__What you need to do__
Each line of the data below from the one holding "(** Freezing a" to the one holding "let st1 := (PositionStoreV2.check_and_freeze", inclusive, is to be reproduced exactly; no other line belongs in the answer.

__Records for the task__
%%

(* ===== verification/OmsHolds.v ===== *)
(** * Holds: placement against send failures and cancels ([oms_core_v2.rs])

    An accepted order holds cash (a buy under the balance check) or inventory
    (a sell).  A failed gateway send gives the hold back exactly; a cancel
    request never touches it.  Quantities are on a grid (see [F64Grid]), where
    binary64 sums are exact. *)

From S2P Require Import Prelude F64 F64Grid Proto Intern Models Reservation Position Balance.
From S2P Require Import Config Metadata MetadataFacts MetadataReload Utils.
From S2P Require Import OrderStore OrderHistory OmsCore OmsSafety Scenario OmsLifecycle.
From S2P Require Import OmsPlacement.

(** ** What acceptance holds *)

(** The asset or position an accepted order holds, and how much of it. *)
Definition hold_target (req : OrderRequest) (meta : ResolvedOrderMeta) : option Z :=
  if rm_bookkeeping_balance meta && negb (rm_use_margin meta) then
    if req_buy_sell_type req =? BsBuy then
      if rm_balance_check meta then rm_fund_asset_id meta else None
    else rm_pos_instrument_id meta
  else None.

Definition hold_amount (req : OrderRequest) : f64 :=
  if req_buy_sell_type req =? BsBuy then (req_qty req * req_price req)%f64 else req_qty req.

(** The position store after the pre-trade step of a request. *)
Definition frozen_for (req : OrderRequest) (tgt : Z) (positions : PositionStoreV2)
    : PositionStoreV2 :=
  if req_buy_sell_type req =? BsBuy then positions
  else (PositionStoreV2.check_and_freeze (req_account_id req) tgt (req_qty req) false positions).2.

Lemma pre_trade_holds req meta c tgt :
  hold_target req meta = Some tgt → (OmsCoreV2.pre_trade req meta c).1 = Ok tt →
  ∃ kind,
    c_reservations (OmsCoreV2.pre_trade req meta c).2 =
      (ReservationStoreV2.reserve (req_order_id req) (req_account_id req) kind tgt
         (hold_amount req) (c_reservations c)).2 ∧
    c_positions (OmsCoreV2.pre_trade req meta c).2 = frozen_for req tgt (c_positions c).
Proof.
  unfold hold_target, OmsCoreV2.pre_trade, hold_amount, frozen_for.
  destruct (_ && _); [|done]. destruct (_ =? BsBuy).
  - destruct (rm_balance_check meta); [|done]. intros ->.
    destruct (ReservationStoreV2.check_available _ _ _ _ _); [|done]. by exists CashAsset.
  - intros ->. destruct (PositionStoreV2.check_and_freeze _ _ _ _ _) as [[] p]; [|done].
    by exists InventoryInstrument.
Qed.

Lemma scaled_id x p : p ≤ 0 → scaled x p = x.
Proof. intros Hp. unfold scaled. destruct (Z.gtb_spec p 0); [lia|done]. Qed.

(** ** What a failed send gives back *)

Lemma oms_error_placing oid msg ts rej orders l d :
  OrderStoreV2.get_live_and_detail oid orders = Some (l, d) →
  ∃ l' d', OmsCoreV2.oms_error oid msg ts PlacingOrder rej orders =
      Returns (OrderStoreV2.put_live_and_detail oid (l', d') orders) ∧
    order_status l' = Rejected ∧ lo_qty l' = lo_qty l ∧ lo_filled_qty l' = lo_filled_qty l.
Proof.
  intros Hb. unfold OmsCoreV2.oms_error. rewrite Hb. cbn.
  eexists _, _. split; [reflexivity|]. by destruct (lo_terminal_at l).
Qed.

Lemma send_failed_effect clk oid msg c l :
  core_wf c → os_live (c_orders c) !! oid = Some l → is_in_terminal_state l = false →
  0 < os_max_cached_orders (c_orders c) → oid ∉ os_closed_lru (c_orders c) →
  ∃ c', OmsCoreV2.process_gateway_send_failed clk oid msg c =
      Returns ([PersistOrder oid true true; publish_exec oid], c') ∧
    c_reservations c' = ReservationStoreV2.release oid (c_reservations c) ∧
    c_positions c' =
      match af_pos_instrument_id (lo_accounting_flags l) with
      | Some pos =>
          if negb (af_is_buy (lo_accounting_flags l)) &&
             (lo_qty l - lo_filled_qty l >? f64.zero)%f64
          then PositionStoreV2.unfreeze (lo_account_id l) pos (lo_qty l - lo_filled_qty l)%f64
                 (c_positions c)
          else c_positions c
      | None => c_positions c
      end ∧
    (order_status <$> os_live (c_orders c') !! oid) = Some Rejected ∧
    oid ∉ os_open_order_ids (c_orders c').
Proof.
  intros Hwf Hl Ht Hmax Hlru. destruct (wf_lookup _ _ _ (cw_orders c Hwf) Hl) as (d & _ & Hb).
  unfold OmsCoreV2.process_gateway_send_failed, OrderStoreV2.get_live. rewrite Hl, Ht.
  destruct (oms_error_placing oid (text ("gateway send failed: " +:+ msg)) (clk 0%nat)
    (oms_rejection RejReasonOmsInternalError) _ l d Hb) as (l' & d' & E & Hs & Hq & Hf).
  rewrite E. cbn. set (orders := OrderStoreV2.put_live_and_detail oid (l', d') (c_orders c)).
  assert (os_live (OrderStoreV2.mark_closed oid orders) !! oid = Some l') as El.
  { rewrite mark_closed_keeps by done. apply lookup_insert_eq. }
  eexists. split; [reflexivity|]. rewrite (proj2 (unfreeze_remaining_frame _ _ _ _)).
  rewrite (fr_orders _ _ (proj1 (unfreeze_remaining_frame _ _ _ _))). cbn.
  split_and!; [done| |by rewrite El, <- Hs|apply mark_closed_not_open].
  unfold OmsCoreV2.unfreeze_remaining, OrderStoreV2.get_live. cbn. rewrite El. cbn.
  rewrite Hq, Hf. destruct (af_pos_instrument_id _); [|done].
  destruct (af_is_buy _); [done|]. by destruct (_ >? _)%f64.
Qed.

(** An accepted order, with the holds it takes. *)
Lemma placement_takes_hold clk req c meta tgt acts c1 :
  core_wf c → validate_order_request req = Ok tt → req_account_id req ∉ c_panic_accounts c →
  OmsCoreV2.resolve_order_meta req c = Ok meta → size_ok req meta c → funds_ok req meta c →
  hold_target req meta = Some tgt →
  OmsCoreV2.process_order clk req c = Returns (acts, c1) →
  ∃ kind live,
    c_reservations c1 = (ReservationStoreV2.reserve (req_order_id req) (req_account_id req) kind
                           tgt (hold_amount req) (c_reservations c)).2 ∧
    c_positions c1 = frozen_for req tgt (c_positions c) ∧
    os_live (c_orders c1) !! req_order_id req = Some live ∧
    is_in_terminal_state live = false ∧ lo_account_id live = req_account_id req ∧
    lo_accounting_flags live = OmsCoreV2.order_flags req meta ∧
    lo_qty live = scaled (req_qty req) (rm_qty_precision meta) ∧
    lo_filled_qty live = f64.zero ∧
    os_max_cached_orders (c_orders c1) = os_max_cached_orders (c_orders c) ∧
    os_closed_lru (c_orders c1) = os_closed_lru (c_orders c).
Proof.
  intros Hwf Hv Hp Hm Hsz Hfu Ht Hmsg.
  destruct (process_order_accepted clk req c meta Hv Hp Hm Hsz Hfu) as (sym & md & Hi & Hok & E).
  rewrite E in Hmsg. clear E.
  set (meta1 := meta <| rm_source_sym := sym |>) in *. set (c0 := c <| c_metadata := md |>) in *.
  destruct (pre_trade_holds req meta1 c0 tgt Ht Hok) as (kind & Er & Ep).
  pose proof (fr_orders _ _ (pre_trade_frame req meta1 c0)) as Eo.
  revert Hmsg Er Ep Eo. generalize (OmsCoreV2.pre_trade req meta1 c0).2 as c2.
  intros c2 Hmsg Er Ep Eo. unfold OmsCoreV2.accept_order in Hmsg.
  destruct (OmsCoreV2.build_gw_request _ _ _ _) as [r|] eqn:Er2; [|done].
  destruct (build_gw_request_spec _ _ _ _ _ Er2) as (_ & Hq & _).
  cbn in Hmsg. injection Hmsg as _ <-. exists kind. eexists. cbn. rewrite Eo.
  split_and!; [exact Er|exact Ep|by rewrite lookup_alter_eq, lookup_insert_eq|done..].
Qed.

(** Freezing a quantity and releasing all of it. *)
Lemma freeze_then_release g acct tgt t h f q x st :
  grid_ok g → 0 ≤ h → fits h → holds g acct tgt t h f st → 0 < q → q ≤ h - f → on_grid g q x →
  let st1 := (PositionStoreV2.check_and_freeze acct tgt x false st).2 in
  holds g acct tgt t h (f + q) st1 ∧
  holds g acct tgt t h f
    (if (x - f64.zero >? f64.zero)%f64
     then PositionStoreV2.unfreeze acct tgt (x - f64.zero)%f64 st1 else st1).
Proof.
  intros Hg Hh Hhf Hold Hpos Hqh Hq st1. pose proof (on_grid_fits g q _ Hq) as Hqf.
  assert (on_grid g (q - 0) (x - f64.zero)%f64) as Hrem.
  { apply grid_sub; [done..|by apply grid_zero|]. by rewrite Z.sub_0_r. }
  pose proof (freeze_sim g Hg acct tgt t h Hh Hhf f _ q _ false Hold ltac:(lia) Hq) as Hfr.
  rewrite (proj2 (Z.ltb_ge _ _)) in Hfr by lia. split; [done|].
  rewrite (grid_ltb g 0 (q - 0)), (proj2 (Z.ltb_lt _ _)) by (done || lia || by apply grid_zero).
  pose proof (unfreeze_sim g Hg acct tgt t h Hh Hhf _ _ (q - 0) _ Hfr ltac:(lia) Hrem) as Hun.
  pose proof (proj1 Hold). by replace (f + q - Z.min (q - 0) (f + q)) with f in Hun by lia.
Qed.

(** C5: a failed send undoes the placement.  When an admitted order that takes a
    hold is placed, the reservation ledger gains exactly the hold; when the
    gateway send then fails, the ledger is back to what it was, the order is
    rejected and no longer open, and the positions are back as well: unchanged
    for a buy, and for a sell every holding that had [f] frozen has [f] plus
    the order's quantity frozen in between and [f] again afterwards (quantities
    on a grid, an instrument traded without quantity rounding, and an order id
    that was not closed before). *)
Theorem send_failure_undoes_placement
    `{!Uppercase, !HashIter string, !HashIter Z, !HashIterOk Z}
    g l q clk clk' req meta tgt gw msg (c c1 : OmsCoreV2) acts :
  reachable c → admitted req c → OmsCoreV2.resolve_order_meta req c = Ok meta →
  hold_target req meta = Some tgt → rm_qty_precision meta ≤ 0 →
  let oid := req_order_id req in
  let acct := req_account_id req in
  0 < os_max_cached_orders (c_orders c) → oid ∉ os_closed_lru (c_orders c) →
  grid_ok g → ledger_rel g l (c_reservations c) → l !! oid = None →
  on_grid g q (hold_amount req) → 0 < q → fits (Ledger.total (acct, tgt) l + q) →
  OmsCoreV2.process_message clk (PlaceOrder req) c = Returns (acts, c1) →
  ledger_rel g (Ledger.reserve oid acct tgt q l) (c_reservations c1) ∧
  ∃ c2, OmsCoreV2.process_message clk' (GatewaySendFailed oid gw msg) c1
      = Returns ([PersistOrder oid true true; publish_exec oid], c2) ∧
    ledger_rel g l (c_reservations c2) ∧
    (order_status <$> os_live (c_orders c2) !! oid) = Some Rejected ∧
    oid ∉ os_open_order_ids (c_orders c2) ∧
    (req_buy_sell_type req = BsBuy → c_positions c2 = c_positions c) ∧
    (req_buy_sell_type req ≠ BsBuy → ∀ t h f, 0 ≤ h → fits h →
       holds g acct tgt t h f (c_positions c) → q ≤ h - f →
       holds g acct tgt t h (f + q) (c_positions c1) ∧ holds g acct tgt t h f (c_positions c2)).
Proof.
  intros Hinv%reachable_inv (Hv & Hp & meta' & Hm' & Hsz & Hfu) Hm Htgt Hprec oid acct Hmax Hlru
    Hg Hrel Hfresh Hq Hpos Hfit Hmsg.
  rewrite Hm in Hm'. injection Hm' as <-. pose proof (message_inv clk (PlaceOrder req) c Hinv) as H1.
  rewrite Hmsg in H1. destruct H1 as [Hinv1 _].
  destruct (placement_takes_hold clk req c meta tgt acts c1 (ci_wf c Hinv) Hv Hp Hm Hsz Hfu Htgt
    Hmsg) as (kind & live & Er & Ep & El & Hterm & Hacct & Hfl & Hqty & Hfill & Emax & Elru).
  pose proof (reserve_sim g Hg l _ oid acct kind tgt q _ Hrel Hq ltac:(lia) Hfit) as Hres.
  revert Hres Er. fold oid acct. destruct (ReservationStoreV2.reserve _ _ _ _ _ _) as [r st1].
  cbn. intros [Hres _] Er. rewrite Er. split; [done|].
  destruct (send_failed_effect clk' oid msg c1 live (ci_wf c1 Hinv1) El Hterm)
    as (c2 & E & Er2 & Ep2 & Hrej & Hop); [by rewrite Emax|by rewrite Elru|].
  exists c2. split_and!; [done| |done..| |].
  - rewrite Er2, Er. pose proof (release_sim g Hg _ _ oid Hres) as Hrl.
    unfold Ledger.release, Ledger.reserve in Hrl. by rewrite Hfresh, delete_insert_id in Hrl.
  - intros Hside. rewrite Ep2, Ep, Hfl. unfold frozen_for. cbn. rewrite (proj2 (Z.eqb_eq _ _)) by done.
    by destruct (rm_pos_instrument_id meta).
  - intros Hside%Z.eqb_neq t h f Hh Hhf Hold Hqh. rewrite Ep2, Ep, Hfl, Hacct. cbn.
    unfold hold_target, hold_amount, frozen_for in *. rewrite Hside in *.
    rewrite scaled_id in Hqty by done. destruct (_ && _); [|done]. rewrite Htgt, Hqty, Hfill.
    by apply freeze_then_release.
Qed.

Lemma send_failure_undoes_placement_witness :
  ∃ c2, OmsCoreV2.process_message demo_clk (GatewaySendFailed 11 0 "down") bought_core
      = Returns ([PersistOrder 11 true true; publish_exec 11], c2) ∧
    ledger_rel 0 ∅ (c_reservations c2) ∧ c_positions c2 = c_positions funded_core.
Proof.
  destruct (OmsCoreV2.resolve_order_meta covered_order funded_core) as [meta|] eqn:Hm;
    [|vm_compute in Hm; discriminate].
  destruct (send_failure_undoes_placement 0 ∅ 9000 demo_clk demo_clk covered_order meta 1 0 "down"
    funded_core bought_core [PersistOrder 11 false false; SendOrderToGw 0 11 1000])
    as (_ & c2 & E & Hrel & _ & _ & Hpos & _).
  - exact funded_core_reachable.
  - exact covered_order_admitted.
  - exact Hm.
  - vm_compute in Hm. injection Hm as <-. reflexivity.
  - vm_compute in Hm. injection Hm as <-. vm_compute. discriminate.
  - vm_compute. reflexivity.
  - vm_compute. intros Hin. inversion Hin.
  - done.
  - exact (ledger_rel_new 0).
  - reflexivity.
  - vm_compute. intuition congruence.
  - lia.
  - vm_compute. reflexivity.
  - exact bought_step.
  - exists c2. split_and!; [exact E|exact Hrel|apply Hpos; reflexivity].
Defined.

(** ** Cancels *)

(** Everything but one order's log and counters is as before. *)
Record only_order (oid : Z) (c c' : OmsCoreV2) : Prop := {
  oo_core : c' = c <| c_orders := c_orders c' |>;
  oo_others oid' : oid' ≠ oid →
    OrderStoreV2.get_live_and_detail oid' (c_orders c') =
    OrderStoreV2.get_live_and_detail oid' (c_orders c);
  oo_open : os_open_order_ids (c_orders c') = os_open_order_ids (c_orders c);
}.

(** The OMS error of a cancel only appends an execution message. *)
Lemma oms_error_cancel oid msg ts rej orders l d :
  OrderStoreV2.get_live_and_detail oid orders = Some (l, d) →
  ∃ em, em_exec_type em = ExecType_i32 Cancel ∧ em_exec_success em = false ∧
    em_error_msg em = msg ∧
    OmsCoreV2.oms_error oid msg ts Cancel rej orders =
      Returns (OrderStoreV2.put_live_and_detail oid
                 (l, d <| dl_exec_msgs ::= λ v, v ++ [em] |>) orders).
Proof.
  intros Hb. unfold OmsCoreV2.oms_error. rewrite Hb. cbn. eexists. split_and!; cycle 3.
  - reflexivity.
  - done.
  - done.
  - done.
Qed.

Lemma put_only_order oid both c :
  only_order oid c (c <| c_orders := OrderStoreV2.put_live_and_detail oid both (c_orders c) |>).
Proof.
  split; [done| |done]. intros oid' Hne. unfold OrderStoreV2.get_live_and_detail. cbn.
  by rewrite !lookup_insert_ne.
Qed.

%%

__Exercise solution__
(** Freezing a quantity and releasing all of it. *)
Lemma freeze_then_release g acct tgt t h f q x st :
  grid_ok g → 0 ≤ h → fits h → holds g acct tgt t h f st → 0 < q → q ≤ h - f → on_grid g q x →
  let st1 := (PositionStoreV2.check_and_freeze acct tgt x false st).2 in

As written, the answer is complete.